How much have health insurance premiums risen?

In 2011, health insurance premiums rose 9% over 2010. This was just the latest in a string of increases. In fact, this increase came on the heels of a 10% average increase in 2010. Stunningly, the cost of health insurance premiums has risen over 113% since 2001.

Increases in health insurance premiums have outpaced growth in inflation and average salary increases significantly. This means that costs are not only higher, but also more expensive as a percentage of workers’ income.

The recent increases in health insurance premiums have equally affected both family and individual plans. Over the past five years, the costs for both types of plans have increased at roughly the same rate.

There doesn’t seem to be an end in sight for the increases in health insurance premium costs. Analysts predict that these costs will continue to rise for at least the next five years and is a problem that will continue to plague Americans for the near future.

What factors are impacting increased health insurance premiums?

Many factors have led to the increase in health insurance premiums. Essentially, the amount that we pay for health insurance is calculated by a determination of the average cost of care for Americans. When our premiums rise, it is often because the cost of care has risen.

One reason for the rises in the costs of health care is the aging population. As baby boomers increasingly enter retirement and become elderly, they require more expensive medical care. The number of elderly in our population is disproportionate to younger, healthier people and this raises the average cost of health care for everyone.

The costs of health care have also increased due to advances in medical technology. Health care is becoming more sophisticated (from expensive designer drugs to advanced surgical procedures and equipment) and all these advancements come with a higher cost of care.

Further, this advanced medical technology is allowing people to live longer than ever before. While this is certainly a great benefit, it also means that these individuals will require even more expensive care.

How can increased health insurance premiums be mitigated?

While it certainly makes sense why health insurance premiums have risen, that doesn’t change the fact that these significant cost increases are difficult for many employers, families and individuals to bear. There are some solutions that can help mitigate the increased costs of health care but they are not quick fixes. Real, lasting change to the issue of rising health care costs would involve cooperation from the health care industry, insurers, employers and individuals.

One increasingly popular option for combating high health care premiums is high deductible insurance plans. These plans generally have a lower premium but require a higher out of pocket expense from the insured. The aim of these plans is to involve individuals in the choices and costs of their care by making them more financially responsible for some of the cost.

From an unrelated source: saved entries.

Definition unexpected {A} (code : Z) : result A ProcessError :=
  Err (ExternalResponse ("Unexpected endpoint response: " +:+ status_display code)).

Definition enrich (endpoint : Endpoint) (response : ResponseType) (event : CE.Event)
    : result StepOutcome ProcessError :=
  let? answer := map_err ExternalEndpoint (call endpoint event) in
  if (ha_status answer =? 200)%Z then
    match response with
    | RAssumeStructuredCloudEvent =>
        let? event := map_err ExternalEndpoint (ha_structured answer) in Ok (Continue event)
    | RCloudEvent =>
        let? event := map_err EventError (ha_event answer) in Ok (Continue event)
    | RRaw =>
        let content_type := default "application/octet-stream" (ha_content_type answer) in
        let? data := map_err ExternalEndpoint (ha_bytes answer) in
        Ok (Continue (set_data content_type (CE.Binary data) event))
    end
  else unexpected (ha_status answer).

(** [body["reason"].as_str().unwrap_or("Rejected")] *)
Definition json_reason (body : Value) : string :=
  match map_get "reason" (object_or_empty body) with
  | Some (Str reason) => reason
  | _ => "Rejected"
  end.

Definition validate (endpoint : Endpoint) (event : CE.Event) : result StepOutcome ProcessError :=
  let? answer := map_err ExternalEndpoint (call endpoint event) in
  let code := ha_status answer in
  if (code =? 200)%Z || (code =? 204)%Z then Ok (Continue event)
  else if (code =? 202)%Z then Ok (Accept event)
  else if (400 <=? code)%Z && (code <? 500)%Z then
    let? reason :=
      if is_json (default "" (ha_content_type answer)) then
        let? body := map_err ExternalEndpoint (ha_json answer) in Ok (json_reason body)
      else map_err ExternalEndpoint (ha_text answer) in
    Ok (Reject reason)
  else unexpected code.

Definition step (s : Step Endpoint) (event : CE.Event) : result StepOutcome ProcessError :=
  match s with
  | SDrop => Ok Drop
  | SBreak => Ok (Accept event)
  | SReject reason => Ok (Reject reason)
  | SSetAttribute name value =>
      let? event := set_attribute event name (Some value) in Ok (Continue event)
  | SRemoveAttribute name =>
      let? event := set_attribute event name None in Ok (Continue event)
  | SSetExtension name value =>
      Ok (Continue (set_extensions (<[name := CE.ExtString value]> (CE.extensions event)) event))
  | SRemoveExtension name =>
      Ok (Continue (set_extensions (base.delete name (CE.extensions event)) event))
  | SValidate endpoint => validate endpoint event
  | SEnrich endpoint response => enrich endpoint response event
  end.

Fixpoint handle (then_ : list (Step Endpoint)) (event : CE.Event)
    : result StepOutcome ProcessError :=
  match then_ with
  | [] => Ok (Continue event)
  | s :: rest =>
      let? outcome := step s event in
      match outcome with
      | Continue event => handle rest event
      | Accept event => Ok (Accept event)
      | Drop => Ok Drop
      | Reject reason => Ok (Reject reason)
      end
  end.

Fixpoint process (rules : list (Rule Endpoint)) (event : CE.Event) : result Outcome ProcessError :=
  match rules with
  | [] => Ok (Accepted event)
  | rule :: rest =>
      if is_when (r_when rule) event then
        let? outcome := handle (r_then rule) event in
        match outcome with
        | Continue event => process rest event
        | Accept event => Ok (Accepted event)
        | Drop => Ok Dropped
        | Reject reason => Ok (Rejected reason)
        end
      else process rest event
  end.
End Processor.

(** ** Publishing, [sender/mod.rs]

    The time and the topic of the options are not read by the code. *)

Record PublishId := mkPublishId { pi_name : string; pi_uid : option string }.

Class ToPublishId (T : Type) := { to_id : T → PublishId }.
(* ===== verification/EndpointAuth.v ===== *)
(** * Authenticating devices at the endpoints

    [endpoint-common/src/auth.rs] and [endpoint-common/src/psk.rs]: how an
    endpoint turns what a device presents (a user name and password, a client
    certificate, a verified pre-shared key identity) into a request to the
    authentication service, for HTTP, CoAP and MQTT.  Percent decoding, base64,
    header values and certificates are those of the crates used. *)

From S2P Require Import Prelude Json Store Registry DeviceAuth.

Class AuthCodecs := {
  percent_decode : string → string;
  base64_decode : string → option string;
  from_utf8 : string → option string;
  header_to_str : string → option string;
  cert_names : string → option (string * string);
}.

(** ** User names and header values *)

Inductive Username : Type :=
| Scoped (scope device : string)
| NonScoped (name : string).

Inductive AuthValue : Type :=
| Basic (username : Username) (password : string)
| Bearer (token : string)
| UnknownAuth.

(** [VerifiedIdentity], of a pre-shared key. *)
Record VerifiedIdentity := mkVerified { vi_application : Reg.Application; vi_device : Reg.Device }.
Lemma deliver_spec app opts body targets n :
  delivered n app opts body targets (deliver n app opts body targets).
Proof.
  revert n. induction targets as [|t ts IH]; intros n; cbn [CommandSend.deliver].
  - split_and!; simpl; try done.
  - destruct (attempt n app opts t body) as [[| |]|err] eqn:Ho; cycle 1;
      try (rewrite <- Ho; apply deliver_stop; [by rw Ho|done]).
    specialize (IH (S n)). destruct (deliver (S n) app opts body ts) as [r log].
    destruct IH as (Hp & Hat & Hok & Hst). split_and!; cbn [fst snd fmap list_fmap].
    + by apply prefix_cons.
    + intros [|i] t' o Hi; simplify_eq/=; [by rw Nat.add_0_r|].
      rw (Hat _ _ _ Hi). by rw Nat.add_succ_r.
    + intros [|i] t' o Hi Hlt; simplify_eq/=; [done|]. apply (Hok _ _ _ Hi). simpl in *. lia.
    + rw Hst. split.
      * intros [<- Hf]. split; [done|by constructor].
      * intros [[= Heq] [_ Hf]%Forall_cons]. done.
Qed.

(** A command goes where it should, on every branch: nowhere if the device is disabled; to the
    external endpoint of the first enabled gateway that names one, and then to nobody else; or to the
    device and then to each of its enabled gateways, in order, up to the first that does not accept it,
    and the answer is 202 exactly if all of them accepted it. *)
Theorem command_goes_where_it_should app device gateways opts body :
  let r := process_command app device gateways opts body in
  (device_enabled device = false → cr_response r = finish_with 406 ∧ cr_external r = None ∧ cr_published r = []) ∧
  (∀ endpoint, device_enabled device = true → first_external gateways = Some endpoint →
     cr_external r = Some endpoint ∧ cr_published r = [] ∧
     (hr_status (cr_response r) = 200%Z ↔
      send_to_external (Reg.d_name device) endpoint opts body = Ok tt)) ∧
  (device_enabled device = true → first_external gateways = None →
     cr_external r = None ∧
     delivered 0 app opts body (command_targets device gateways) (cr_response r, cr_published r)).
Proof.
  unfold CommandSend.process_command. rw scan_gateways_spec. split_and!.
  - by intros ->.
  - intros endpoint -> ->. simpl. split_and!; [done..|].
    by destruct (send_to_external _ _ _ _) as [[]|].
  - intros -> ->. cbn [negb]. change ([Reg.d_name device] ++ ?l) with (Reg.d_name device :: l).
    pose proof (deliver_spec app opts body (command_targets device gateways) 0) as Hd.
    unfold command_targets in *. by destruct (deliver _ _ _ _ _).
Qed.

(** The data of the event of a command: a body declared as JSON, or without a
    declared type and with JSON for its text, is decoded; any other body is taken
    as it is. *)
Definition command_data (ct : option string) (body : string) : option CE.Data :=
  match ct with
  | Some t => if Pipeline.is_json t then CE.Json <$> from_slice body else Some (CE.Binary body)
  | None => Some (from_option CE.Json (CE.Binary body) (from_slice body))
  end.

Lemma publish_data_content ct body b b' :
  publish_data from_slice ct body b = Some b' →
  CE.b_subject b' = CE.b_subject b ∧ CE.b_data b' = command_data ct body ∧ is_Some (CE.b_data b').
Proof using Type.
  unfold publish_data, command_data. destruct ct as [t|]; [destruct (Pipeline.is_json t)|];
    destruct (from_slice body) as [v|]; intros [= <-]; (split; [done|]); (split; [done|]); by eexists.
Qed.

(** The event of a command for a target: its address, its name and its data. *)
Definition event_of_command (app : Reg.Application) (opts : CommandOptions) (target body : string)
    (e : CE.Event) : Prop :=
  address_from_event e = Some (mkAddress (Reg.a_name app) target (cmo_device opts)) ∧
  CE.subject e = Some (cmo_command opts) ∧
  CE.data e = command_data (cmo_content_type opts) body ∧ is_Some (CE.data e).

(** A command that was accepted: the rules of the application dropped its event, or the
    sink accepted what they made of it. *)
Lemma attempt_event n app opts t body :
  attempt n app opts t body = Ok PAccepted →
  ∃ e0 rules, event_of_command app opts t body e0 ∧
    processor_rules Upstream (publish_app app) = Ok rules ∧
    (process rules e0 = Ok Dropped ∨
     ∃ e, process rules e0 = Ok (Accepted e) ∧ sink n (Reg.a_name app) e = Ok PAccepted).
Proof.
  intros Ha. unfold publish in Ha.
  destruct (publish_data _ _ _ _) as [b|] eqn:Hd; [|done].
  destruct (publish_builder_origin percent_encode from_slice instance (fresh n) (now n)
    (command_publish app opts t)) as (Hi & [ty Ht] & [src Hsrc] & Hinst & Happ & Hdev & Hsnd).
  { intros ? _. apply not_elem_of_nil. }
  pose proof (publish_data_attrs _ _ _ _ _ Hd) as (Hi' & Ht' & Hs' & He').
  destruct (publish_data_content _ _ _ _ Hd) as (Hsub & Hdata & Hsome).
  rw Hi in Hi'. rw Ht in Ht'. rw Hsrc in Hs'. rw (ce_build_ok b (fresh n) ty src Hi' Ht' Hs') in Ha.
  cbn [rbind map_err] in Ha. set (e0 := CE.mkEvent _ _ _ _ _ _ _ _ _) in Ha.
  change (p_application (command_publish app opts t)) with (publish_app app) in Ha.
  destruct (processor_rules Upstream (publish_app app)) as [rules|]; [|done]. cbn [rbind map_err] in Ha.
  exists e0, rules. split_and!; try done.
  - split; [|done]. unfold address_from_event, CE.extension, e0. cbn [CE.extensions].
    by rw He' Happ Hdev Hsnd.
  - destruct (process rules e0) as [[e|reason|]|]; [|done|by left|done]. cbn [rbind map_err] in Ha.
    right. exists e. split; [done|]. change (pa_name (publish_app app)) with (Reg.a_name app) in Ha.
    by destruct (sink n (Reg.a_name app) e) as [o|]; simplify_eq/=.
Qed.

(** The last event of a command that was answered with 202. *)
Lemma accepted_targets app opts body targets i target out :
  delivered 0 app opts body targets out → hr_status out.1 = 202%Z → targets !! i = Some target →
  attempt i app opts target body = Ok PAccepted.
Proof.
  intros (_ & Hat & _ & Hst) H202 Ht. apply Hst in H202 as [Heq Hf]. rewrite <- Heq in Ht.
  rewrite list_lookup_fmap in Ht. destruct (out.2 !! i) as [[t o]|] eqn:Hi; simplify_eq/=.
  rewrite Forall_lookup in Hf. rewrite <- (Hat _ _ _ Hi). by apply (Hf _ _ Hi).
Qed.
Definition put_webhook (method : Method) (path : list string) (webhook : list (string * Value))
    (ctx : TtnContext) : M unit :=
  let! url := lift (ttn_url ctx path) in
  let! answer := send_ttn method url ctx (Some (json_object [("field_mask", paths_json FIELD_MASK_WEBHOOK);
    ("webhook", json_object webhook)])) in
  if is_success (an_status answer) then
    let! _ := lift (permanent (an_text answer)) in ret tt
  else default_error answer.

Definition create_webhook (app_id webhook_id : string) (endpoint_url : TUrl) (auth : string)
    (ctx : TtnContext) : M unit :=
  put_webhook POST ["api"; "v3"; "as"; "webhooks"; app_id]
    (("ids", json_object [("webhook_id", Str webhook_id)]) :: webhook_json endpoint_url auth) ctx.

Definition update_webhook (app_id webhook_id : string) (endpoint_url : TUrl) (auth : string)
    (ctx : TtnContext) : M unit :=
  put_webhook PUT ["api"; "v3"; "as"; "webhooks"; app_id; webhook_id] (webhook_json endpoint_url auth) ctx.

Definition get_device (app_id device_id : string) (ctx : TtnContext) : M (option Value) :=
  let! url := lift (ttn_url ctx ["api"; "v3"; "applications"; app_id; "devices"; device_id]) in
  let! answer := send_ttn GET url ctx None in
  get_answer [404%Z] answer.

Definition device_path (prefix : option string) (app_id device_id : string) : list string :=
  ["api"; "v3"] ++ (match prefix with Some p => [p] | None => [] end)
  ++ ["applications"; app_id; "devices"; device_id].

Definition delete_device_json (prefix : option string) (app_id device_id : string) (ctx : TtnContext)
    : M unit := delete_at (device_path prefix app_id device_id) ctx.

Definition delete_device (app_id device_id : string) (ctx : TtnContext) : M unit :=
  let! _ := delete_device_json (Some "ns") app_id device_id ctx in
  let! _ := delete_device_json (Some "js") app_id device_id ctx in
  let! _ := delete_device_json (Some "as") app_id device_id ctx in
  delete_device_json None app_id device_id ctx.

Definition make_device_json (ids : DeviceIds) (v : list (string * Value)) (paths : list string) : Value :=
  json_object [("end_device", json_object (v ++ [("ids", ids_json ids)])); ("field_mask", paths_json paths)].

(** Sending a part of a device: anything but 200 is an error. *)
Definition put_json (method : Method) (path : list string) (ids : DeviceIds) (payload : list (string * Value))
    (paths : list string) (ctx : TtnContext) : M unit :=
  let! url := lift (ttn_url ctx path) in
  let! answer := send_ttn method url ctx (Some (make_device_json ids payload paths)) in
  if (an_status answer =? 200)%Z then ret tt else default_error answer.

Definition put_device_json (prefix app_id : string) (ids : DeviceIds) (payload : list (string * Value))
    (paths : list string) (ctx : TtnContext) : M unit :=
  put_json PUT (device_path (Some prefix) app_id (di_device_id ids)) ids payload paths ctx.

Definition set_ns_js_as (app_id : string) (device : TtnDevice) (ctx : TtnContext)
    (ns_mask js_mask : list string) : M unit :=
  let! _ := put_device_json "ns" app_id (td_ids device) (td_ns_device device) ns_mask ctx in
  let! _ := put_device_json "js" app_id (td_ids device) (td_js_device device) js_mask ctx in
  put_device_json "as" app_id (td_ids device) [] FIELD_MASK_DEVICE_AS ctx.

Definition create_device (app_id : string) (device : TtnDevice) (ctx : TtnContext) : M unit :=
  let! _ := put_json POST ["api"; "v3"; "applications"; app_id; "devices"] (td_ids device)
    (td_end_device device) (FIELD_MASK_DEVICE_CORE ++ FIELD_MASK_DEVICE_CREATE) ctx in
  set_ns_js_as app_id device ctx (FIELD_MASK_DEVICE_NS ++ FIELD_MASK_DEVICE_NS_CREATE)
    (FIELD_MASK_DEVICE_JS ++ FIELD_MASK_DEVICE_JS_CREATE).

Definition update_device (app_id : string) (device : TtnDevice) (ctx : TtnContext) : M unit :=
  let! _ := put_json PUT (device_path None app_id (di_device_id (td_ids device))) (td_ids device)
    (td_end_device device) FIELD_MASK_DEVICE_CORE ctx in
  set_ns_js_as app_id device ctx FIELD_MASK_DEVICE_NS FIELD_MASK_DEVICE_JS.
End Client.

(** ** Metadata *)

Definition FINALIZER : string := "ttn".
Definition TTN_GATEWAY_NAME : string := "ttn-gateway".
Definition TTN_WEBHOOK_NAME : string := "drogue-iot".

(** The decision both reconcilers make. *)
Definition eval_resource {I C D} (requested : option C) (finalizers : list string) (deleted : bool)
    (ignore : I) (deconstruct : D) : ReconcileState I C D :=
  match requested, existsb (string_eqb FINALIZER) finalizers, deleted with
  | None, false, _ => Ignore ignore
  | Some c, _, false => Construct c
  | _, _, true | None, true, _ => Deconstruct deconstruct
  end.

(** [section().transpose()?] *)
Definition transpose {A} (s : option (result A string)) : result (option A) ReconcileError :=
  match s with
  | Some (Ok a) => Ok (Some a)
  | Some (Err e) => Err (Permanent e)
  | None => Ok None
  end.

(** [section().and_then(|s| s.ok())] *)
Definition section_ok {A} (s : option (result A string)) : option A :=
  match s with Some (Ok a) => Some a | _ => None end.

Section Reconcilers.
Context `{TtnSections}.
Context (ttn : list Call → TtnRequest TUrl → result Answer string).

(** [controller/mod.rs] *)
Definition ensure_stable_app_id (app : Reg.Application) (spec : TtnAppApi TUrl) (current_app_id : string)
    : result unit ReconcileError :=
  let defined_id := default (Reg.a_name app) (api_id spec) in
  if string_eqb defined_id current_app_id then Ok tt
  else Err (Permanent ("Application IDs have changed - requested: " +:+ defined_id +:+ ", current: "
              +:+ current_app_id)).

(** *** Devices, [controller/device.rs] *)

Record DeviceConstruct := mkDeviceConstruct {
  dc_app : Reg.Application;
  dc_app_spec : option (TtnAppApi TUrl);
  dc_app_status : option TtnAppStatus;
  dc_device : Reg.Device;
  dc_device_spec : TtnDeviceSpec;
}.

Record DeviceDeconstruct := mkDeviceDeconstruct {
  dd_app_spec : option (TtnAppApi TUrl);
  dd_app_status : option TtnAppStatus;
  dd_device : Reg.Device;
}.

Definition device_eval_state (app : Reg.Application) (device : Reg.Device)
    : result (ReconcileState Reg.Device DeviceConstruct DeviceDeconstruct) ReconcileError :=
  let? spec := transpose (app_spec app) in
  let? status := transpose (app_status app) in
  let? dspec := transpose (device_spec device) in
  Ok (eval_resource (mkDeviceConstruct app spec status device <$> dspec) (Reg.d_finalizers device)
        (bool_decide (is_Some (Reg.d_deletion_timestamp device))) device
        (mkDeviceDeconstruct spec status device)).

(** Whether the selector changed, and the device with the selector set. *)
Definition ensure_gateway_for_device (device : Reg.Device) : result (bool * Reg.Device) ReconcileError :=
  let original := default [] (section_ok (gateway_names device)) in
  let? device := permanent (set_gateway_names [TTN_GATEWAY_NAME] device) in
  Ok (negb (bool_decide (original = [TTN_GATEWAY_NAME])), device).

Definition or_default (s : option string) (d : string) : string :=
  match s with
  | Some s => if is_empty s then d else s
  | None => d
  end.

(** The device as the network should have it. *)
Definition ttn_device (server ttn_device_id : string) (spec : TtnDeviceSpec) : TtnDevice :=
  mkTtnDevice
    (mkDeviceIds ttn_device_id (ds_dev_eui spec) (ds_app_eui spec))
    [("name", Str ttn_device_id); ("network_server_address", Str server);
     ("application_server_address", Str server); ("join_server_address", Str server)]
    [("multicast", Bool false); ("supports_join", Bool true);
     ("lorawan_version", Str (or_default (ds_lorawan_version spec) "MAC_V1_0"));
     ("lorawan_phy_version", Str (or_default (ds_lorawan_phy_version spec) "PHY_V1_0"));
     ("mac_settings", json_object [("supports_32_bit_f_cnt", Bool true)]);
     ("supports_class_b", Bool (ds_supports_class_b spec));
     ("supports_class_c", Bool (ds_supports_class_b spec));
     ("frequency_plan_id", Str (ds_frequency_plan_id spec))]
    [("network_server_address", Str server); ("application_server_address", Str server);
     ("join_server_address", Str server); ("network_server_kek_label", Str "");
     ("application_server_kek_label", Str ""); ("application_server_id", Str ""); ("net_id", Null);
     ("root_keys", json_object [("app_key", json_object [("key", Str (ds_app_key spec))])])].

Definition ensure_device (device_name : string) (api : TtnAppApi TUrl) (ttn_app_id : string)
    (spec : TtnDeviceSpec) : M unit :=
  let! ctx := lift (to_context api) in
  let! found := get_device ttn ttn_app_id device_name ctx in
  let! server := lift (map_err (λ _, Permanent "Failed to parse TTN API URL") (region_url (api_region api))) in
  let! server := lift (ok_or (Permanent "Missing hostname of TTP API") (turl_host server)) in
  let device := ttn_device server device_name spec in
  match found with
  | None => create_device ttn ttn_app_id device ctx
  | Some _ => update_device ttn ttn_app_id device ctx
  end.

Definition device_construct (ctx : DeviceConstruct) : M (ProcessOutcome Reg.Device) :=
  let device := dc_device ctx in
  match ensure_finalizer FINALIZER (Reg.d_finalizers device) with
  | Some finalizers => ret (PRetry (device_with_finalizers finalizers device) None)
  | None =>
      let! spec := lift (ok_or (Permanent "Missing TTN configuration in application. Unable to process.")
        (dc_app_spec ctx)) in
      let! astatus := lift (ok_or (Temporary "Missing TTN status information in application. Waiting ...")
        (dc_app_status ctx)) in
      let app_id := default (Reg.a_name (dc_app ctx)) (as_app_id astatus) in
      let! _ := lift (ensure_stable_app_id (dc_app ctx) spec app_id) in
      let! (changed, device) := lift (ensure_gateway_for_device device) in
      if changed then ret (PRetry device None)
      else
        let! _ := ensure_device (Reg.d_name device) spec app_id (dc_device_spec ctx) in
        let status := mkTtnDeviceStatus (reconciled (Reg.d_generation device)) in
        let! device := lift (permanent (set_device_status status device)) in
        ret (PComplete device)
  end.

Definition device_deconstruct (ctx : DeviceDeconstruct) : M (ProcessOutcome Reg.Device) :=
  let device := dd_device ctx in
  let! _ :=
    match dd_app_status ctx ≫= as_app_id with
    | Some app_id =>
        let! api := lift (ok_or (Permanent "Missing API configuration in application.") (dd_app_spec ctx)) in
        let! ttn_ctx := lift (to_context api) in
        delete_device ttn app_id (Reg.d_name device) ttn_ctx
    | None => ret tt
    end in
  ret (PComplete (device_with (remove_finalizer FINALIZER (Reg.d_finalizers device))
    (map_remove gateway_key (Reg.d_spec device)) (map_remove "ttn" (Reg.d_status device)) device)).

(** [ReconcileProcessor::reconcile] of the device controller. *)
Definition process_device (app : Reg.Application) (device : Reg.Device) : M (ProcessOutcome Reg.Device) :=
  let! state := lift (device_eval_state app device) in
  match state with
  | Ignore device => ret (PComplete device)
  | Construct ctx => device_construct ctx
  | Deconstruct ctx => device_deconstruct ctx
  end.

(** [recover] *)
Definition device_recover (message : string) (device : Reg.Device) : result Reg.Device unit :=
  map_err (λ _, tt)
    (let? _ := match device_status device with Some (Err e) => Err e | _ => Ok tt end in
     set_device_status (mkTtnDeviceStatus (failed (Reg.d_generation device) message)) device).

(** *** Applications, [controller/app.rs] *)

(** The registry, and the address of the HTTP endpoint. *)
Context (reg_get : list Call → string → string → result (option Reg.Device) string).
Context (reg_create reg_update : list Call → Reg.Device → result unit string).
Context (endpoint_url : TUrl).

Definition registry_get (app device : string) : M (option Reg.Device) :=
  call (CGetDevice app device) (λ l, map_err Failed (temporary (reg_get l app device))).
Definition registry_create (d : Reg.Device) : M unit :=
  call (CCreateDevice d) (λ l, map_err Failed (temporary (reg_create l d))).
Definition registry_update (d : Reg.Device) : M unit :=
  call (CUpdateDevice d) (λ l, map_err Failed (temporary (reg_update l d))).

Record AppConstruct := mkAppConstruct {
  ac_app : Reg.Application;
  ac_spec : TtnAppApi TUrl;
  ac_status : option TtnAppStatus;
}.

Record AppDeconstruct := mkAppDeconstruct {
  ad_app : Reg.Application;
  ad_spec : option (TtnAppApi TUrl);
  ad_status : option TtnAppStatus;
}.

Definition app_eval_state (app : Reg.Application)
    : result (ReconcileState Reg.Application AppConstruct AppDeconstruct) ReconcileError :=
  let? spec := transpose (app_spec app) in
  let status := section_ok (app_status app) in
  Ok (eval_resource ((λ spec, mkAppConstruct app spec status) <$> spec) (Reg.a_finalizers app)
        (bool_decide (is_Some (Reg.a_deletion_timestamp app))) app (mkAppDeconstruct app spec status)).

(** The first password of the gateway, whatever its kind. *)
Fixpoint find_password (l : list Reg.Credential) : option Reg.Password :=
  match l with
  | [] => None
  | Reg.PasswordOnly pwd :: _ => Some pwd
  | _ :: rest => find_password rest
  end.

(** [fresh_password] is the random one. *)
Definition gateway_password (fresh_password : string) (gateway : Reg.Device)
    : result (string * Reg.Device) ReconcileError :=
  match section_ok (authentication gateway) ≫= find_password with
  | Some (Reg.Plain password) => Ok (password, gateway)
  | _ =>
      let? gateway := permanent (add_credential (Reg.PasswordOnly (Reg.Plain fresh_password)) gateway) in
      Ok (fresh_password, gateway)
  end.

Definition downlink_endpoint (ttn_app_id : string) (ctx : TtnContext) : result ExternalEndpoint ReconcileError :=
  let? url := ok_or (Permanent "Unable to modify path")
    (turl_extend ["api"; "v3"; "as"; "applications"; ttn_app_id; "devices"] (cx_url ctx)) in
  Ok (mkExternalEndpoint (Some "ttnv3") "" (turl_text url)
        [("Authorization", "Bearer " +:+ cx_api_key ctx)]).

For example, having a higher deductible plan could encourage individuals to go to their primary care physician for a minor medical issue rather than the more convenient, but more expensive, urgent care center. With participants responsible for a larger percentage of out of pocket costs, they are more likely to choose both effective and cost efficient care options.

We can all also contribute to lowering health care costs by taking better care of our health and fitness. For employers, it is especially important to encourage and incentivize employees to be mindful of their health. Simple changes such as increased exercise and mobility, better nutrition, and proactive preventative care can go a long way towards reducing health care costs over an individual’s lifetime.

A large percentage of health care costs are dedicated to the treatment and management of preventable diseases like diabetes, heart problems, and other obesity-related illnesses. Positive lifestyle changes such as those listed above can be a preventative measure for many of these diseases.

While health insurance premiums have risen dramatically, they have kept pace with the increasing cost and quality of health care provided to Americans. We can all have a hand in helping to mitigate these rising costs by making ourselves educated consumers in the health care system and taking the proper lifestyle steps to prevent major health concerns in the future.